Stored data entries →
= = = = = = =
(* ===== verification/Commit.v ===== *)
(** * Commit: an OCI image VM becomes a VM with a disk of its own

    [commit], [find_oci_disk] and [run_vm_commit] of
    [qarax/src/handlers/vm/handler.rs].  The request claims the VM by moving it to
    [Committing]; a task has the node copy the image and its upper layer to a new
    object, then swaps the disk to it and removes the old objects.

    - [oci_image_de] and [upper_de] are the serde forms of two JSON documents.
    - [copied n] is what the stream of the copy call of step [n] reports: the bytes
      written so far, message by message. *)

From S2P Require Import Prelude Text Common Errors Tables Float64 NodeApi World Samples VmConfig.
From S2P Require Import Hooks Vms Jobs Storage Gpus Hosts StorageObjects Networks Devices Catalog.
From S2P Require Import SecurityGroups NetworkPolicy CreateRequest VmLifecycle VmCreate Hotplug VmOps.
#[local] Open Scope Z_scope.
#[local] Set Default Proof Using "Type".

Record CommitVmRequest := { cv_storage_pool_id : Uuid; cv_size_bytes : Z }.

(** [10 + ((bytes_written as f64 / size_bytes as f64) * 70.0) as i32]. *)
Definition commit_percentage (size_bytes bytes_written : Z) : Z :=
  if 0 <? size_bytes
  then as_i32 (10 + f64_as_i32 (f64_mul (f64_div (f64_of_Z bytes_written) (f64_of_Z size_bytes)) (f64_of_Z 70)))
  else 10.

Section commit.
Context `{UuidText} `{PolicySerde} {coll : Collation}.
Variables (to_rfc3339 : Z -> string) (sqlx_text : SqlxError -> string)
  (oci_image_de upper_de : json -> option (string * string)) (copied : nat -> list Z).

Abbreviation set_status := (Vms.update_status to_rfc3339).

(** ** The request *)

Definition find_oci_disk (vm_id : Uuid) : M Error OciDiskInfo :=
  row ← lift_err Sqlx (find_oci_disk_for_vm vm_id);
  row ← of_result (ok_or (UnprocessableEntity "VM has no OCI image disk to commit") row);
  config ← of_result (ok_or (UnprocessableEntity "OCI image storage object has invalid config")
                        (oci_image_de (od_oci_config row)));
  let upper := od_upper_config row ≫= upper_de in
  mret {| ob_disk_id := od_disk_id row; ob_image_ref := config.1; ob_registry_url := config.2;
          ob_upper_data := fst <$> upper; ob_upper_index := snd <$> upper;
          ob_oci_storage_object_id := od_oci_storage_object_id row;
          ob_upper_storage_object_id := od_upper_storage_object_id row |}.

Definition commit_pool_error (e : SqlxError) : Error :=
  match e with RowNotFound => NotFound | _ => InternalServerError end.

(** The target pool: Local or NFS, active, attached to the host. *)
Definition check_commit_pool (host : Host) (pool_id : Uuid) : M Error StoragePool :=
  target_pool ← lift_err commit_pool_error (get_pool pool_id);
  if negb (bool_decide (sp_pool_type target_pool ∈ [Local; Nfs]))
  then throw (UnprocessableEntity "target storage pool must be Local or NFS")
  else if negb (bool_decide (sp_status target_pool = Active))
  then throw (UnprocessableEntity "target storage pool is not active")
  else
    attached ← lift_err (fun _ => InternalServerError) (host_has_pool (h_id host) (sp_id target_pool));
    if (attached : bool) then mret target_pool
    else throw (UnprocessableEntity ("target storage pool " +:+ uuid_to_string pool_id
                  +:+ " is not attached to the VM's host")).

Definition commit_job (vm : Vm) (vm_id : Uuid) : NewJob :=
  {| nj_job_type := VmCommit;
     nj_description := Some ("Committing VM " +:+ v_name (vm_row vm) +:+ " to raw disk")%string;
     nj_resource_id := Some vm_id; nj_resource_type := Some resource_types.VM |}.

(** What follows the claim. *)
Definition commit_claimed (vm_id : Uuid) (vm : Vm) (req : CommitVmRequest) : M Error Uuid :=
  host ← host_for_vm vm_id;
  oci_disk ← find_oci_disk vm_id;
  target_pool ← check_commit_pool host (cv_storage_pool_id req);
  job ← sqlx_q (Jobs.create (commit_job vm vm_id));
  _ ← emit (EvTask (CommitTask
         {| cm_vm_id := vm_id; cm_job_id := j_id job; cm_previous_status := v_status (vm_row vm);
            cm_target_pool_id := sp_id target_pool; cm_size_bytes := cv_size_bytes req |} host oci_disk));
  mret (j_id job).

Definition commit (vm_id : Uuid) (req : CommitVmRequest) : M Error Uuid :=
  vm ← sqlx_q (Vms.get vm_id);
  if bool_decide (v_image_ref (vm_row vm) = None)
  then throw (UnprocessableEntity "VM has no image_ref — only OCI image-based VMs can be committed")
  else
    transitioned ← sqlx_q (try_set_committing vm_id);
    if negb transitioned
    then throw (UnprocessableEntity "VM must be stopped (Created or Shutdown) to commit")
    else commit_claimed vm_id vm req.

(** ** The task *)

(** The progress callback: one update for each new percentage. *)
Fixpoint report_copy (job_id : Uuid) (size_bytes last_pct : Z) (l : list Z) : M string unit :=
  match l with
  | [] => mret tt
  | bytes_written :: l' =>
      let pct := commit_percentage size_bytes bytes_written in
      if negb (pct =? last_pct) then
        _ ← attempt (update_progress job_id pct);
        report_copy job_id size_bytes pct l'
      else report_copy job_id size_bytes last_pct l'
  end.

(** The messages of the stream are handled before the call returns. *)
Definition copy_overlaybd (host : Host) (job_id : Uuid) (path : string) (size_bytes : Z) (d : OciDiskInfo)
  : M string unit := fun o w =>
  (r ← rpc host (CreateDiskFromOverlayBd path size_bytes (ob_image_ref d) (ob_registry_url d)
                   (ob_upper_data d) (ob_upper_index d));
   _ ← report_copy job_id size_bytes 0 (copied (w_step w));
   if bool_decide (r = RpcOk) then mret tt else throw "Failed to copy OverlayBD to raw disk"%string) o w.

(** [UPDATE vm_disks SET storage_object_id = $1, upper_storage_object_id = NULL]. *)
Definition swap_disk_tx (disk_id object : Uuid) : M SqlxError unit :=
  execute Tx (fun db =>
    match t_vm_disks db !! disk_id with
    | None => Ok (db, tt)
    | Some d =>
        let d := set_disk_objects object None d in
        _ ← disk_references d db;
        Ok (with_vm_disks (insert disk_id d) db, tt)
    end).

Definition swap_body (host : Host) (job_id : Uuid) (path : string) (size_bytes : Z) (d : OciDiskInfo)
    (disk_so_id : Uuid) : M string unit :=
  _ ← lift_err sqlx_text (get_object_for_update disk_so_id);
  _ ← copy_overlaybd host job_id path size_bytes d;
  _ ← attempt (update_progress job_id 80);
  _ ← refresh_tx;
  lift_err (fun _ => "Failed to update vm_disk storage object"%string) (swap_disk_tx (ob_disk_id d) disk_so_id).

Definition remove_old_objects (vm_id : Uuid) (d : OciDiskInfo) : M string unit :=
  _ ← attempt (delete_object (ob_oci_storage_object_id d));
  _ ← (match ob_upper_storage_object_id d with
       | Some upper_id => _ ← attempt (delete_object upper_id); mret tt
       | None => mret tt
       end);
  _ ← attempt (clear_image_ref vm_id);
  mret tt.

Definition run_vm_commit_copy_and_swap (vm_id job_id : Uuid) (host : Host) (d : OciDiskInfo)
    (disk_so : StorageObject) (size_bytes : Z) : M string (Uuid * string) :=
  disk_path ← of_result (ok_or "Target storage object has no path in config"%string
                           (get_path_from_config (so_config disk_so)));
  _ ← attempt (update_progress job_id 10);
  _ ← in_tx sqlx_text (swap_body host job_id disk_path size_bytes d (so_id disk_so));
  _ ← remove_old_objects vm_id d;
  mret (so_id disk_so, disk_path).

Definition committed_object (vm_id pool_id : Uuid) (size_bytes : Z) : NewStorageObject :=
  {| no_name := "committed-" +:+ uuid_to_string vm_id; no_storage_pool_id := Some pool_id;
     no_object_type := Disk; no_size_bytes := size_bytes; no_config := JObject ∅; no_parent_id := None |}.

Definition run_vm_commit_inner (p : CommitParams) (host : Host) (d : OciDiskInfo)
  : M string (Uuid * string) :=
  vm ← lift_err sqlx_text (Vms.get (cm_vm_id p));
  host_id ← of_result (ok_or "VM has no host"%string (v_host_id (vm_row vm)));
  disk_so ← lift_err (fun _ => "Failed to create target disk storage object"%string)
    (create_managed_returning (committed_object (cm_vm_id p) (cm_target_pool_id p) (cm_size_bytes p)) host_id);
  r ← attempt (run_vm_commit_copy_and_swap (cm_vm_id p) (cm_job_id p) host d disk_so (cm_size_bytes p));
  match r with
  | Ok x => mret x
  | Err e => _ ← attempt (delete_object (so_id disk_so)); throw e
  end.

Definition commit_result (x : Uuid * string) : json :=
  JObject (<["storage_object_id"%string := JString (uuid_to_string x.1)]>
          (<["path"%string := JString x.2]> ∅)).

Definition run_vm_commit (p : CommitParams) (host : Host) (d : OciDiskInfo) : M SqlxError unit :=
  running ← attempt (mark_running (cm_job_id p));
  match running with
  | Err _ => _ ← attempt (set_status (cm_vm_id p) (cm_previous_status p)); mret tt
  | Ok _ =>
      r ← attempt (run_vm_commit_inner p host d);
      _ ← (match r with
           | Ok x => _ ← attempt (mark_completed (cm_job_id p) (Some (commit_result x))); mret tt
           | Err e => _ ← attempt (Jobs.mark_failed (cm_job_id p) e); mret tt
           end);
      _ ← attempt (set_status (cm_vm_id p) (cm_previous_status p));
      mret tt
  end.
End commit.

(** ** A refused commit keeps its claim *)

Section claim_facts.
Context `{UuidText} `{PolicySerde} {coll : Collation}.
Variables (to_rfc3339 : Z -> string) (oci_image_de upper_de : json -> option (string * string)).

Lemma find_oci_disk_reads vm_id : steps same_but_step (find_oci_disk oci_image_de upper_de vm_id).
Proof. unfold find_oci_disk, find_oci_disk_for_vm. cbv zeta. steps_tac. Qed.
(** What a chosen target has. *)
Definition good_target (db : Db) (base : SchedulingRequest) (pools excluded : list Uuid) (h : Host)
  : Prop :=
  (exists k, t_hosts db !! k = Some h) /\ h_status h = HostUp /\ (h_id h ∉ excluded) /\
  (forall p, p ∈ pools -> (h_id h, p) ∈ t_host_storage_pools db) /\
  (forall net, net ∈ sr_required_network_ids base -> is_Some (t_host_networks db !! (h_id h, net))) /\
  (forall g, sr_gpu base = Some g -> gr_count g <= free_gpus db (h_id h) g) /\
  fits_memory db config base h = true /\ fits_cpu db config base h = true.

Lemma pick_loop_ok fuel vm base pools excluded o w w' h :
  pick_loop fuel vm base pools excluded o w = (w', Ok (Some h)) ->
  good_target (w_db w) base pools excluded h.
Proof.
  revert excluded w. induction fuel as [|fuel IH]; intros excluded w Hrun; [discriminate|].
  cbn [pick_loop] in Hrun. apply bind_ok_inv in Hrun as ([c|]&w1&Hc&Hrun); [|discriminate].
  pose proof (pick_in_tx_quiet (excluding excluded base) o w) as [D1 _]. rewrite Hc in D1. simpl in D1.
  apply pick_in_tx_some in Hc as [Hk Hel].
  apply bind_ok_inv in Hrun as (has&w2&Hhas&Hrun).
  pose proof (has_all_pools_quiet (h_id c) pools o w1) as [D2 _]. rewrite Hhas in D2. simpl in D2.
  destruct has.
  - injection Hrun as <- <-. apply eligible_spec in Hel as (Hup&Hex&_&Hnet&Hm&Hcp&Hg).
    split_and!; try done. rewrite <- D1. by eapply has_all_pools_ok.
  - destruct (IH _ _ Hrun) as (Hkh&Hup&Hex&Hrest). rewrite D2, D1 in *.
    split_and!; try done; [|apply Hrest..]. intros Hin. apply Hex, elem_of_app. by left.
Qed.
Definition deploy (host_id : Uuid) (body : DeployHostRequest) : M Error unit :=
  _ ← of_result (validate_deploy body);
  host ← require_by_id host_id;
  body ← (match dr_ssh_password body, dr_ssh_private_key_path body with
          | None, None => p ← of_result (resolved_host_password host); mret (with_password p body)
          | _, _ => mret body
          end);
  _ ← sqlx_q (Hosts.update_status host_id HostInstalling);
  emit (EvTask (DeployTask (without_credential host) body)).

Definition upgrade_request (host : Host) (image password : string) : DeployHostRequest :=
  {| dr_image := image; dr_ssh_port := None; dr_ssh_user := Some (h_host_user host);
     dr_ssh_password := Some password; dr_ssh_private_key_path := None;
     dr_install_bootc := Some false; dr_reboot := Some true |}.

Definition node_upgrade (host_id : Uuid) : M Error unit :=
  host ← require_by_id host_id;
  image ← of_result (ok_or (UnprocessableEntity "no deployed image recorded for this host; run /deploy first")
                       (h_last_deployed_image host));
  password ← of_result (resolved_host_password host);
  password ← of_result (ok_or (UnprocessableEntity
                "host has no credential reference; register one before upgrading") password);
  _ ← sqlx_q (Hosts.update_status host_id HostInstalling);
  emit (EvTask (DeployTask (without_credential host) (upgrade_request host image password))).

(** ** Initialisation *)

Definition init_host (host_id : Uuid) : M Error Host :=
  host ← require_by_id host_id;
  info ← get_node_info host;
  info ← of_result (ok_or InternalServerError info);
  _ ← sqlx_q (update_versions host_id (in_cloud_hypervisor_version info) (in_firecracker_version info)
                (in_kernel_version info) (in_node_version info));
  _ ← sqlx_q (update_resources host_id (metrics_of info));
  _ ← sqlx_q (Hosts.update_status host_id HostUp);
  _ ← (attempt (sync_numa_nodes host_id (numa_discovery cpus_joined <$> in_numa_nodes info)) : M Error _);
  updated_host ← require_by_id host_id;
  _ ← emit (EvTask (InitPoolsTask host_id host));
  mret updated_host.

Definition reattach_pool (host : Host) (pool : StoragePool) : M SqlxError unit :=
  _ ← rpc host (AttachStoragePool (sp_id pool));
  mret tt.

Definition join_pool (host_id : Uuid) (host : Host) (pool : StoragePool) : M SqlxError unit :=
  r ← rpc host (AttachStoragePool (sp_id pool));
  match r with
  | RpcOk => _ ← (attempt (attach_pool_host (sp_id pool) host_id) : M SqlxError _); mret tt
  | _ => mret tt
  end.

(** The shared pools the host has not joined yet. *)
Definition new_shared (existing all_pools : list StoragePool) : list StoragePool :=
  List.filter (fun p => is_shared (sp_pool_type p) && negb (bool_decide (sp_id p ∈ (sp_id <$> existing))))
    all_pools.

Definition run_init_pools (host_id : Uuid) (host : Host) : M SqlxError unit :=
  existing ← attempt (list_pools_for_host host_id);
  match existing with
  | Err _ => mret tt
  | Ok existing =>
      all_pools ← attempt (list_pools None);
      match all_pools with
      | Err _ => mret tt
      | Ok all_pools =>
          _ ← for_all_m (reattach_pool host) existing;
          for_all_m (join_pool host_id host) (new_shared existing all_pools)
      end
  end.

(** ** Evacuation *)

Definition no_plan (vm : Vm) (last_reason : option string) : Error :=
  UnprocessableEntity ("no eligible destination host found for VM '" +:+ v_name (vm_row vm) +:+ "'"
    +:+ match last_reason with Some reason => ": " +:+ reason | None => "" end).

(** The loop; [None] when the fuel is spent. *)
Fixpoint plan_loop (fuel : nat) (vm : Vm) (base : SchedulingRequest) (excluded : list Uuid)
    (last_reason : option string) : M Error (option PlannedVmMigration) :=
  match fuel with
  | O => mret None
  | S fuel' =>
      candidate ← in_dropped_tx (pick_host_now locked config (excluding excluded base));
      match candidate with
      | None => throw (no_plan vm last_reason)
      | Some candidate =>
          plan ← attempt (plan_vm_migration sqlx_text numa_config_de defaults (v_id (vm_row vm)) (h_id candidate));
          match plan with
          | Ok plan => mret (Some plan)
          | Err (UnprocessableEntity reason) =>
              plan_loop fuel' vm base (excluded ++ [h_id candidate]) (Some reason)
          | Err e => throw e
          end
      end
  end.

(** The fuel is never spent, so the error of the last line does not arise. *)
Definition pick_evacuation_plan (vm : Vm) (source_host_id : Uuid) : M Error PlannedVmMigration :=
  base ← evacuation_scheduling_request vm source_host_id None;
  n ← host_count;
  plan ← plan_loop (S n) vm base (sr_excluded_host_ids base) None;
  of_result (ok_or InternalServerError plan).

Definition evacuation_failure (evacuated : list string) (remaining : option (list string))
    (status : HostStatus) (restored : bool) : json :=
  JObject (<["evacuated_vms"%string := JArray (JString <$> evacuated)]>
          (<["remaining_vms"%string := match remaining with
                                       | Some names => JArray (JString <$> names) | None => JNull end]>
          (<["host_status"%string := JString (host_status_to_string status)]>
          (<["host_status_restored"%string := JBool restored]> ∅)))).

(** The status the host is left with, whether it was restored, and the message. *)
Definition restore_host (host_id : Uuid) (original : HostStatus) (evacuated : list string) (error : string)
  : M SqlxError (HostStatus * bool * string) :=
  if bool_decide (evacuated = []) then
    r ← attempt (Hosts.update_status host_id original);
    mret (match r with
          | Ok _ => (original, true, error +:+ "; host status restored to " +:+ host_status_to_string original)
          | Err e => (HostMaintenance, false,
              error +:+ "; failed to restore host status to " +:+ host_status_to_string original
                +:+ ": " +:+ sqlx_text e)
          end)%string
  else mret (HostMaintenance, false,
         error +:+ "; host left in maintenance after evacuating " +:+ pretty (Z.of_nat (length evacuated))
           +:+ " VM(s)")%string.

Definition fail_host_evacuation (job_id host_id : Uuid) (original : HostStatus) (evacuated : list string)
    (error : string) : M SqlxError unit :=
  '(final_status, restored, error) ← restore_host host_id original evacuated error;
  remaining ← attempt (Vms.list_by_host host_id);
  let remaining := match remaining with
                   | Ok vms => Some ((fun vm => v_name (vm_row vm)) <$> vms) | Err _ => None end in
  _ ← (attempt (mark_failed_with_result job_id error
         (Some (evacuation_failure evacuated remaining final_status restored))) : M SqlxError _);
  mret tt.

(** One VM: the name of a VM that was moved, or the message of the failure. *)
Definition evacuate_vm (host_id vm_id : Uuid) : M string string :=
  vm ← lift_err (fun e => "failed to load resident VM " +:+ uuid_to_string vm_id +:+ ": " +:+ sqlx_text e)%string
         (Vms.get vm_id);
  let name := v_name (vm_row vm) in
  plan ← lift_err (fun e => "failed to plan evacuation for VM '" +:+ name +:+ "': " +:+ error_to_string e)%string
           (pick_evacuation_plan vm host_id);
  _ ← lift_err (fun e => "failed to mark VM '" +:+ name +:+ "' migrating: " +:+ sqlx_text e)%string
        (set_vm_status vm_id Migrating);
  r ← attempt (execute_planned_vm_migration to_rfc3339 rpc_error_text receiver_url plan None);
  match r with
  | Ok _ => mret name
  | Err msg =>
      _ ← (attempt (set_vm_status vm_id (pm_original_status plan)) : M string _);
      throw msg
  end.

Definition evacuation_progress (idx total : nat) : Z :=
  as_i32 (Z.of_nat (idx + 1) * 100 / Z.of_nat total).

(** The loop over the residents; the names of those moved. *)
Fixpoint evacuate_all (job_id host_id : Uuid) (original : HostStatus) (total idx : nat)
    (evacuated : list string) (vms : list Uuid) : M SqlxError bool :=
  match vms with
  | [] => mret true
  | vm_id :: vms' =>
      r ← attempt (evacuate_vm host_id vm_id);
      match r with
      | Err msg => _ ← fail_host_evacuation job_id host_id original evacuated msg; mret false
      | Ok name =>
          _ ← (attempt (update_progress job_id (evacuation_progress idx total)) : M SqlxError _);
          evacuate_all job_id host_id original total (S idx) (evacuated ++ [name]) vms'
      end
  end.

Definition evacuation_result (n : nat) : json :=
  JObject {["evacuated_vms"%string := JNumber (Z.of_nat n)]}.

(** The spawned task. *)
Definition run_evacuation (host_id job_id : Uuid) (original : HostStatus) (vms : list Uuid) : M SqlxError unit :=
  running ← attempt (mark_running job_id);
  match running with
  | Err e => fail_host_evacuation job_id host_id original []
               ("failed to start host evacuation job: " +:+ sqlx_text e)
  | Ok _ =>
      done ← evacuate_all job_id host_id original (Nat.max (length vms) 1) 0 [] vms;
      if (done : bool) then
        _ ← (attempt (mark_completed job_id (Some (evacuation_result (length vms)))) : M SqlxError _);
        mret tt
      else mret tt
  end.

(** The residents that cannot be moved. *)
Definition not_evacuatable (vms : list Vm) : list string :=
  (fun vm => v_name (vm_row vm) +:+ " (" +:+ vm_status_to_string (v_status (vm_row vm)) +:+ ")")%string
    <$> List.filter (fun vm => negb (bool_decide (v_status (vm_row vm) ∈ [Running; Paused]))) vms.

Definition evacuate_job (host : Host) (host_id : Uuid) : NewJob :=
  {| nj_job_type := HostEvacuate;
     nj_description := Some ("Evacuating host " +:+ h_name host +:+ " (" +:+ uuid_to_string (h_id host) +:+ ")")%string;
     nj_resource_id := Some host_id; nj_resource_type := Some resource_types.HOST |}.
= = = = = = =
How to complete this task →
Above are the records; from them, give again exactly the lines from the one containing "<$> List.filter (fun" through the one containing "h_name host +:+", both included.

Solution to this problem →
    <$> List.filter (fun vm => negb (bool_decide (v_status (vm_row vm) ∈ [Running; Paused]))) vms.

Definition evacuate_job (host : Host) (host_id : Uuid) : NewJob :=
  {| nj_job_type := HostEvacuate;
     nj_description := Some ("Evacuating host " +:+ h_name host +:+ " (" +:+ uuid_to_string (h_id host) +:+ ")")%string;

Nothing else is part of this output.